For example, air may be introduced into the enclosure 22 through a plurality of sidewall fan assemblies 50. Each sidewall fan assembly 50 may include a duct 51 extending generally horizontally through a corresponding opening in one of the sidewalls 28 at a position near the bottom or floor 24 of the enclosure 22. Such a location for the side wall fans 50 provides relatively unobstructed access to the lower portion of the tobacco placed in the enclosure 22 for curing. Each sidewall fan assembly 50 may, for example, have a volumetric flow rate in the range of 20,000 cubic feet per minute (cfm) or less to about 50,000 cfm, preferably about 40,000 cfm. Preferably, the number and volumetric flow rate of the sidewall fan assemblies 50 are selected so that the ratio, Q/A, of sidewall fan volumetric flow rate in cfm, Q, to the area in square feet of the enclosure floor, A, lies within the range of about 3 cfm/ft2 about 8 cfm/ft2, more preferably in the range of about 3.5 cfm/ft2 to about 7 cfm/ft2, and most preferably in the range of about 3.5 cfm/ft2 to about 4 cfm/ft2. The most preferred range for the ratio Q/A gives a reasonable balance between the capital cost of the sidewall fan assemblies and the rate at which air inside the enclosure can be exchanged with the environment. For a enclosure 22 having a floor area of about 23,000 sq. ft. at least two sidewall fan assemblies 50 may be used, and as many as about four such assemblies 50.
Each sidewall fan assembly includes a motor-driven, remotely controlled, reversible axial-flow fan 52. Each fan 52 can be hardwired to the programmable monitoring and control system 40 or connected to the programmable monitoring and control system 40 by a wireless connection. Either way, the programmable monitoring and control system 40 is operable to control the fan 52 as to whether it is on or off, the duration of its operation, and whether it draws air into the enclosure 22 or exhausts air from the enclosure 22. In the preferred embodiment, the sidewall fan 52 is not modulated; however, modulated fans are nevertheless within the scope of this embodiment.

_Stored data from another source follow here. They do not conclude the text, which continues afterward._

Section producer_cli.
Context (env : list (string * string)) (now : string) (json_error : string → string).
Context (os_error : path → option exn) (is_dir : path → bool) (shell : string → path → fs → captured).
Definition producer_cli (argv : list string) : io producer (option Z) :=
  exit_status (producer_parse_args argv) (evidence_main env now json_error os_error is_dir shell).
End producer_cli.

(** * [observability/ci/ci_aggregate.py] *)
Record aggregate_options : Type := AggregateOptions { needs_json : string; needs_file : option path; evidence_dir : path }.
Definition aggregate_parser (env : list (string * string)) : ArgParse.parser :=
  argument_parser
    [text_option "--needs-json" "needs_json"; text_option "--needs-file" "needs_file"; text_option "--evidence-dir" "evidence_dir"] []
    [("needs_json", PStr (getenv env "OBS_CI_NEEDS_JSON" "")); ("needs_file", PNone); ("evidence_dir", PStr ".o11y/producer-artifacts")].
Definition aggregate_options_of (ns : dict) : aggregate_options :=
  AggregateOptions (ns_str ns "needs_json") (path_of <$> ns_opt ns "needs_file") (path_of (ns_str ns "evidence_dir")).
Definition aggregate_parse_args (env : list (string * string)) (argv : list string) : parsed aggregate_options :=
  parsed_map aggregate_options_of (ArgParse.parse_args (aggregate_parser env) argv).

(** [read_text(encoding="utf-8-sig")] of a file: a leading byte order mark is dropped. *)
Definition BOM : string := implode (map chr [239; 187; 191]%N).
Definition read_text_sig (p : path) (files : fs) : res string :=
  match files !! p with
  | None => Raise (OSError OsOther 2 "No such file or directory")
  | Some bytes => match utf8_decode (removeprefix BOM bytes) with
                  | Some text => Ok (universal_newlines text)
                  | None => Raise (ValueError "UnicodeDecodeError")
                  end
  end.

Section aggregate_cli.
Context (hs hf : host) (cwd : path) (traceback : exn → string) (is_dir : path → bool).
Definition run_aggregate (o : aggregate_options) : io astate Z :=
  files ← reads (fun s => w_files (as_world s));
  let raw := match needs_file o with Some p => read_text_sig (h_resolve hs p) files | None => Ok (needs_json o) end in
  aggregate_main hs hf cwd traceback raw (path_str (evidence_dir o)) (directory_at is_dir files (h_resolve hs (evidence_dir o))).
Definition aggregate_cli (argv : list string) : io astate (option Z) := exit_status (aggregate_parse_args (h_env hs) argv) run_aggregate.
End aggregate_cli.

Each sidewall fan assembly 50 also includes an air heating system 54 positioned between the fan 52 and the outside end 58 of the assembly 50. The heating system 54 may include a steam heater unit driven from a source of steam or other readily available heating fluid. For example, the structure 20 may include a packaged steam boiler capable of generating, for example, steam at a pressure of about 125 psi. Such a steam boiler would be started manually when the need for steam exists. When the boiler is operating, the heating system 54 is also under the control of the programmable monitoring and control system 40. The heating system 54 includes a control assembly which is connected to the programmable monitoring and control system 40 either by hardwiring or by wireless connection. Instead of a steam driven heater unit, an electrical resistive heater unit may be employed.
In periods where the ambient temperature is too low, the heating assembly 54 may be operated to warm outside air before it reaches the fan 52 for delivery to the inside of the enclosure 22. Moreover, during periods of adverse weather such as periods of very high external humidity or rain, the incoming air can be heated so that its relative humidity is lowered. The heating system 54 thus aids the curing process by helping to prevent barn rot in early stages of the curing cycle, or to accelerate stem and stalk drying during later parts of the curing cycle.
Each sidewall fan assembly 50 further includes a set of movable dampers or louvers 56 extending across the duct 51 and operable to open and close fluid communication through the corresponding assembly 50. The movable louvers 56 are capable of manual operation and preferably include a remotely operated drive system to open and close them—preferably under the control of the programmable monitoring and control system 40. For remote control purposes, the drive system may be hard-wired to the programmable monitoring and control system 40, or a wireless signal transmission system can be employed. During manual operation, the louvers 56 are arranged to fully open when the associated fan 52 is on, and to fully close when the associated fan 52 is off.
When ambient weather conditions permit, one or more of the fans 52 can be turned off and the louvers 56 of the sidewall fan assemblies may be opened along with the louvers 38 of the roof vents 34 so that convection air currents allow fresh air to enter through one of the sidewall fan assemblies 50 and the roof vents 34 and to exhaust through the other of the sidewall fan assemblies 50 and the roof vents 34. When ambient weather conditions do not promote a sufficient convection air flow through the enclosure, the fan 52 of each sidewall fan assembly 50 can be operated to draw sufficient air into the enclosure 22, while air being replaced flows out of the roof vents 34. The sidewall fan assemblies 50 can be operated at any time to provide a desired, predetermined rate of air exchange through the enclosure 22.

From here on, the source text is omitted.